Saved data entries

(* ===== verification/CompQueue.v ===== *)
(** * [io-uring/src/lib.rs]: the completion queue

    [CompletionQueue] and the iterator [BulkCompletion].  The queue object
    caches the kernel's [tail] and advances its own [local_head]; dropping the
    iterator hands the slots back to the kernel. *)

From S2P Require Import Prelude Std Sys Submission Ring Kern Mmap.

Local Open Scope Z_scope.

(** [k_head], [k_tail], [k_overflow] and [k_cqes] are addresses. *)
Record CompletionQueue : Type := {
  cq_mmap : MappedMemory;
  cq_k_head : Z; local_head : Z;
  cq_k_tail : Z; cached_tail : Z;
  cq_ring_mask : Z;
  k_overflow : Z; k_cqes : Z }.

Definition set_local_head (v : Z) (q : CompletionQueue) : CompletionQueue :=
  {| cq_mmap := cq_mmap q; cq_k_head := cq_k_head q; local_head := v;
     cq_k_tail := cq_k_tail q; cached_tail := cached_tail q; cq_ring_mask := cq_ring_mask q;
     k_overflow := k_overflow q; k_cqes := k_cqes q |}.
Definition set_cached_tail (v : Z) (q : CompletionQueue) : CompletionQueue :=
  {| cq_mmap := cq_mmap q; cq_k_head := cq_k_head q; local_head := local_head q;
     cq_k_tail := cq_k_tail q; cached_tail := v; cq_ring_mask := cq_ring_mask q;
     k_overflow := k_overflow q; k_cqes := k_cqes q |}.

(** The queue object and the shared memory. *)
Definition CQS : Type := CompletionQueue * Kern.

Definition on_cqueue (f : CompletionQueue → CompletionQueue) : M CQS unit :=
  modify (λ s, (f s.1, s.2)).
Definition on_cshared {A} (m : M Kern A) : M CQS A :=
  zoom (λ s : CQS, s.2) (λ k s, (s.1, k)) m.

Section completion_queue.
Context `{Kernel}.

Definition flush_head : M CQS unit :=
  q ← gets fst; on_cshared (store (cq_k_head q) (local_head q)).

Definition refresh_tail : M CQS Z :=
  q ← gets fst;
  t ← on_cshared (load (cq_k_tail q));
  on_cqueue (set_cached_tail t);; mret t.

Definition is_empty : M CQS bool :=
  q ← gets fst;
  if cached_tail q =? local_head q then
    refresh_tail;;
    gets (λ s : CQS, cached_tail s.1 =? local_head s.1)
  else mret false.

Definition overflow : M CQS Z :=
  q ← gets fst; on_cshared (load (k_overflow q)).

(** [&*self.0.k_cqes.add((ndx & ring_mask) as usize)] *)
Definition cqe_slot_addr (q : CompletionQueue) (ndx : Z) : Z :=
  k_cqes q + size_of (repr_C CompletionEntry_fields) * Z.land ndx (cq_ring_mask q).

Definition read_cqe (a : Z) : M CQS CompletionEntry :=
  k ← gets snd;
  deref (cqes k !! a) "completion entry outside the mapped ring".

(** [BulkCompletion::next] *)
Definition next : M CQS (option CompletionEntry) :=
  empty ← is_empty;
  if (empty : bool) then mret None
  else
    ndx ← gets (λ s : CQS, local_head s.1);
    a ← gets (λ s : CQS, cqe_slot_addr s.1 ndx);
    item ← read_cqe a;
    on_cqueue (set_local_head (wrap 32 (ndx + 1)));;
    mret (Some item).
End completion_queue.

#### [Problem requirements]
Every line from the one containing "item ← read_cqe a;" through the end of the data must be repeated exactly, and no other line.

#### [Exercise response]
    item ← read_cqe a;
    on_cqueue (set_local_head (wrap 32 (ndx + 1)));;
    mret (Some item).
End completion_queue.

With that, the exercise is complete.